2019-08-29 09:14:10

by Kai-Heng Feng

[permalink] [raw]
Subject: [PATCH] x86/hpet: Disable HPET on Intel Coffe Lake

Some Coffee Lake platforms have skewed HPET timer once the SoCs entered
PC10, and marked TSC as unstable clocksource as result.

Harry Pan identified it's a firmware bug [1].

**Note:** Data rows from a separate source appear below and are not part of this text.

(** * [block_align] *)

Lemma block_align_ok heap m bs1 s bs2 FL boundary size :
  let y := base heap + total bs1 in let d := place boundary y - y in
  hp heap m (bs1 ++ [(s, false)] ++ bs2) FL -> FL ≡ₚ frees (base heap) (bs1 ++ [(s, false)] ++ bs2) ->
  boundary <> 0 -> boundary_ok heap boundary (bs1 ++ [(s, false)] ++ bs2) -> 3 * W <= size -> size + W <= s ->
  if fits boundary size y s then
    exists m' pre FL', block_align heap y boundary size m = Some (place boundary y, m') /\
      pre = (if d =? 0 then [] else [(d, false)]) /\
      hp heap m' ((bs1 ++ pre) ++ [(s - d, false)] ++ bs2) FL' /\
      FL' ≡ₚ frees (base heap) ((bs1 ++ pre) ++ [(s - d, false)] ++ bs2) /\
      payload_kept (busies (base heap) (bs1 ++ [(s, false)] ++ bs2)) m m'
  else block_align heap y boundary size m = Some (0, m).
Proof.
  intros y d Hhp HFL Hb0 Hb Hsz Hfit. pose proof W_pos as HW. pose proof (hp_lo _ _ _ _ Hhp) as Hheap.
  pose proof (hp_mid _ _ _ _ _ _ Hhp) as Hmid. destruct Hmid as [_ _ _ Hlay _ [_ [_ Hz2]] Hw Hlo Hhi Htop].
  fold y in Hlay, Hlo, Hhi, Hw, Htop. cbn in Hlay, Hhi. cbn [total] in Htop. destruct Hlay as ([Hs Hsw] & Hh & _).
  pose proof (total_nonneg _ Hz2) as Ht2. destruct Hb as [?|(k & Hbk & Hk & Hbb)]; [done|].
  unfold block_align, load. rewrite Hh. cbn [mbind option_bind]. rewrite hdr_clear_size by (done || lia).
  rewrite (ul_small (y + W)), Hbk, check_bound by (done || lia). rewrite <- Hbk.
  destruct (Z.eqb_spec ((y + W) mod boundary) 0) as [Hm|Hm].
  - assert (place boundary y = y) as Hpl by (unfold place; by rewrite Hm; destruct (boundary =? 0)).
    unfold fits. rewrite Hpl, Z.sub_diag. destruct (Z.leb_spec (0 + size + W) s); [|lia]. rewrite ul_small by lia.
    assert (d = 0) as -> by (unfold d; lia). exists m, [], FL. rewrite app_nil_r, Z.sub_0_r. split_and!; try done; try by intros ?.
    by destruct (Z.geb_spec (s - W) size); [|lia].
  - assert (place boundary y = binalign_bound (y + 5 * W) boundary - W) as Hpl.
    { rewrite Hbk, align_exact, <- Hbk by lia. unfold place. rewrite (proj2 (Z.eqb_neq _ _) Hm).
      by rewrite (proj2 (Z.eqb_neq _ _) Hb0). }
    assert (place boundary y + W < y + 5 * W + boundary) as Hup.
    { rewrite Hpl, Hbk. destruct (align_ok (y + 5 * W) k) as (q & -> & Hq); lia. }
    destruct (place_ok boundary y) as [Hpe|[Hd1 Hd2]]; [right; exists k; lia|done| |].
    { exfalso. apply Hm. rewrite <- Hpe. apply place_aligned. subst boundary. lia. }
    fold d in Hd1, Hd2. assert (place boundary y = y + d) as Hyd by (unfold d; lia).
    replace (ul (y + FREE_BLOCK + 2 * W)) with (y + 5 * W) by (unfold FREE_BLOCK; rewrite ul_small; lia).
    assert (binalign_bound (y + 5 * W) boundary = y + d + W) as -> by lia.
    rewrite (ul_small (y + s)), (ul_small (y + d + W - W)) by lia. replace (y + d + W - W) with (y + d) by lia.
    unfold fits. rewrite Hyd. replace (y + d - y) with d by lia. rewrite (ul_small d) by lia.
    destruct (Z.leb_spec (d + size + W) s) as [Hf|Hf].
    + destruct (Z.gtb_spec (y + d + W) (y + s)); [lia|]. rewrite (ul_small (s - d)), (ul_small (size + W)) by lia.
      destruct (Z.ltb_spec (s - d) (size + W)); [lia|].
      destruct (split_ok heap m bs1 s bs2 FL d Hhp HFL) as (m' & Hm' & Hhp' & HFL' & Hp); [lia|done|lia|]. fold y in Hm', Hhp', HFL'.
      exists m', [(d, false)], (y + d :: FL). destruct (Z.eqb_spec d 0); [lia|]. rewrite <- app_assoc. cbn [app] in *.
      split_and!; try done. revert Hm'.
      repeat (match goal with |- context [mbind _ ?x] => destruct x; [|done] end; cbn [mbind option_bind]). by intros [= ->].
    + destruct (Z.gtb_spec (y + d + W) (y + s)); [done|]. rewrite (ul_small (s - d)), (ul_small (size + W)) by lia.
      by destruct (Z.ltb_spec (s - d) (size + W)); [|lia].
Qed.

(** * The search *)

(** The free blocks, with their sizes. *)
Fixpoint fblocks (a : Z) (bs : list block) : list (Z * Z) :=
  match bs with
  | [] => []
  | (s, b) :: bs => (if (b : bool) then [] else [(a, s)]) ++ fblocks (a + s) bs
  end.

Lemma fblocks_split bs : forall a y s, (y, s) ∈ fblocks a bs ->
  exists bs1 bs2, bs = bs1 ++ [(s, false)] ++ bs2 /\ y = a + total bs1.
Proof.
  induction bs as [|[t b] bs IH]; intros a y s; cbn; [by intros ?%elem_of_nil|]. intros [H|H]%elem_of_app.
  - destruct b; [by apply elem_of_nil in H|]. apply list_elem_of_singleton in H as [= -> ->].
    exists [], bs. split; [done|cbn; lia].
  - destruct (IH _ _ _ H) as (bs1 & bs2 & -> & ->). exists ((t, b) :: bs1), bs2. split; [done|cbn; lia].
Qed.

Lemma fblocks_elem a bs1 s bs2 : (a + total bs1, s) ∈ fblocks a (bs1 ++ [(s, false)] ++ bs2).
Proof.
  revert a. induction bs1 as [|[t b] bs1 IH]; intros a; cbn; [rewrite Z.add_0_r; left|]. apply elem_of_app. right.
  rewrite Z.add_assoc. apply IH.
Qed.

(** The free blocks of [bs'] are cut out of those of [bs]. *)
Definition carved (a : Z) (bs bs' : list block) : Prop :=
  forall y' s', (y', s') ∈ fblocks a bs' ->
    exists y s, (y, s) ∈ fblocks a bs /\ y' + s' <= y + s /\ (y' = y \/ y + 4 * W <= y').

Lemma fblocks_app bs1 bs2 : forall a, fblocks a (bs1 ++ bs2) = fblocks a bs1 ++ fblocks (a + total bs1) bs2.
Proof.
  induction bs1 as [|[s b] bs1 IH]; intros a; cbn; [by rewrite Z.add_0_r|].
  rewrite IH, app_assoc. do 2 f_equal. lia.
Qed.

(** What an allocation of [size] bytes at [ptr] does to the heap: one busy
    block more, large enough, and nothing else. *)
Definition allocated (heap : Z) (m : memory) (bs : list block) (size ptr : Z) (m' : memory) (bs' : list block) : Prop :=
  (exists FL', hinv heap m' bs' FL') /\ total bs' = total bs /\
  (exists B1 B2 s', busies (base heap) bs = B1 ++ B2 /\ busies (base heap) bs' = B1 ++ (ptr - W, s') :: B2 /\ size + W <= s') /\
  payload_kept (busies (base heap) bs) m m' /\ carved (base heap) bs bs'.

(** Allocating [s'] bytes after the first [d] of a free block. *)
Lemma carve_ok a bs1 pre d s s' rest bs2 : 4 * W <= s' -> d = 0 \/ 4 * W <= d -> pre = (if d =? 0 then [] else [(d, false)]) ->
  s' + total rest = s - d -> 0 <= total rest -> rest = [] \/ (exists r, rest = [(r, false)]) ->
  carved a (bs1 ++ [(s, false)] ++ bs2) ((bs1 ++ pre) ++ ((s', true) :: rest) ++ bs2).
Proof.
  intros Hs' Hd Hpre Hrest Hr0 Hr y' t Hy. pose proof W_pos as HW.
  assert (total pre = d) as Htp by (rewrite Hpre; destruct (Z.eqb_spec d 0); cbn; lia).
  assert (forall x, x ∈ fblocks a (bs1 ++ [(s, false)] ++ bs2) <->
    x ∈ fblocks a bs1 \/ x = (a + total bs1, s) \/ x ∈ fblocks (a + total bs1 + s) bs2) as Hold.
  { intros x. rewrite !fblocks_app, !elem_of_app. cbn. by rewrite list_elem_of_singleton, Z.add_0_r. }
  setoid_rewrite Hold. rewrite !fblocks_app, !elem_of_app, total_app, Htp in Hy. cbn in Hy.
  replace (a + (total bs1 + d) + (s' + total rest)) with (a + total bs1 + s) in Hy by lia.
  destruct Hy as [[Hy|Hy]|[Hy|Hy]].
  - exists y', t. split_and!; [tauto|lia|by left].
  - rewrite Hpre in Hy. destruct (Z.eqb_spec d 0); cbn in Hy; [by apply elem_of_nil in Hy|].
    apply list_elem_of_singleton in Hy as [= -> ->]. exists (a + total bs1), s. split_and!; [tauto|lia|by left].
  - destruct Hr as [->|[r ->]]; cbn in Hy, Hrest; [by apply elem_of_nil in Hy|]. apply list_elem_of_singleton in Hy as [= -> ->].
    exists (a + total bs1), s. split_and!; [tauto|lia|right; lia].
  - exists y', t. split_and!; [tauto|lia|by left].
Qed.

Lemma merged_weaken bs : merged false bs -> merged true bs.
Proof. destruct bs as [|[s b] bs]; [done|]. cbn. intros [_ H]. by split. Qed.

To prevent creating a circular dependency between HPET and TSC, let's
disable HPET on affected platforms.

[1]: https://lore.kernel.org/lkml/[email protected]/
Bugzilla: https://bugzilla.kernel.org/show_bug.cgi?id=203183

Signed-off-by: Kai-Heng Feng <[email protected]>
---
arch/x86/kernel/hpet.c | 11 +++++++++++
1 file changed, 11 insertions(+)

diff --git a/arch/x86/kernel/hpet.c b/arch/x86/kernel/hpet.c
index c6f791bc481e..07e9ec6f85b6 100644
--- a/arch/x86/kernel/hpet.c
+++ b/arch/x86/kernel/hpet.c
@@ -7,7 +7,9 @@
#include <linux/cpu.h>
#include <linux/irq.h>

+#include <asm/cpu_device_id.h>
#include <asm/hpet.h>
+#include <asm/intel-family.h>
#include <asm/time.h>

#undef pr_fmt
@@ -806,6 +808,12 @@ static bool __init hpet_counting(void)
return false;
}

+static const struct x86_cpu_id hpet_blacklist[] __initconst = {
+ { X86_VENDOR_INTEL, 6, INTEL_FAM6_KABYLAKE_MOBILE },
+ { X86_VENDOR_INTEL, 6, INTEL_FAM6_KABYLAKE_DESKTOP },
+ { }
+};
+
/**
* hpet_enable - Try to setup the HPET timer. Returns 1 on success.
*/
@@ -819,6 +827,9 @@ int __init hpet_enable(void)
if (!is_hpet_capable())
return 0;

+ if (!hpet_force_user && x86_match_cpu(hpet_blacklist))
+ return 0;
+
hpet_set_mapping();
if (!hpet_virt_address)
return 0;
--
2.17.1


2019-08-29 12:15:21

by Thomas Gleixner

[permalink] [raw]
Subject: Re: [PATCH] x86/hpet: Disable HPET on Intel Coffe Lake

On Thu, 29 Aug 2019, Kai-Heng Feng wrote:

> Some Coffee Lake platforms have skewed HPET timer once the SoCs entered
> PC10, and marked TSC as unstable clocksource as result.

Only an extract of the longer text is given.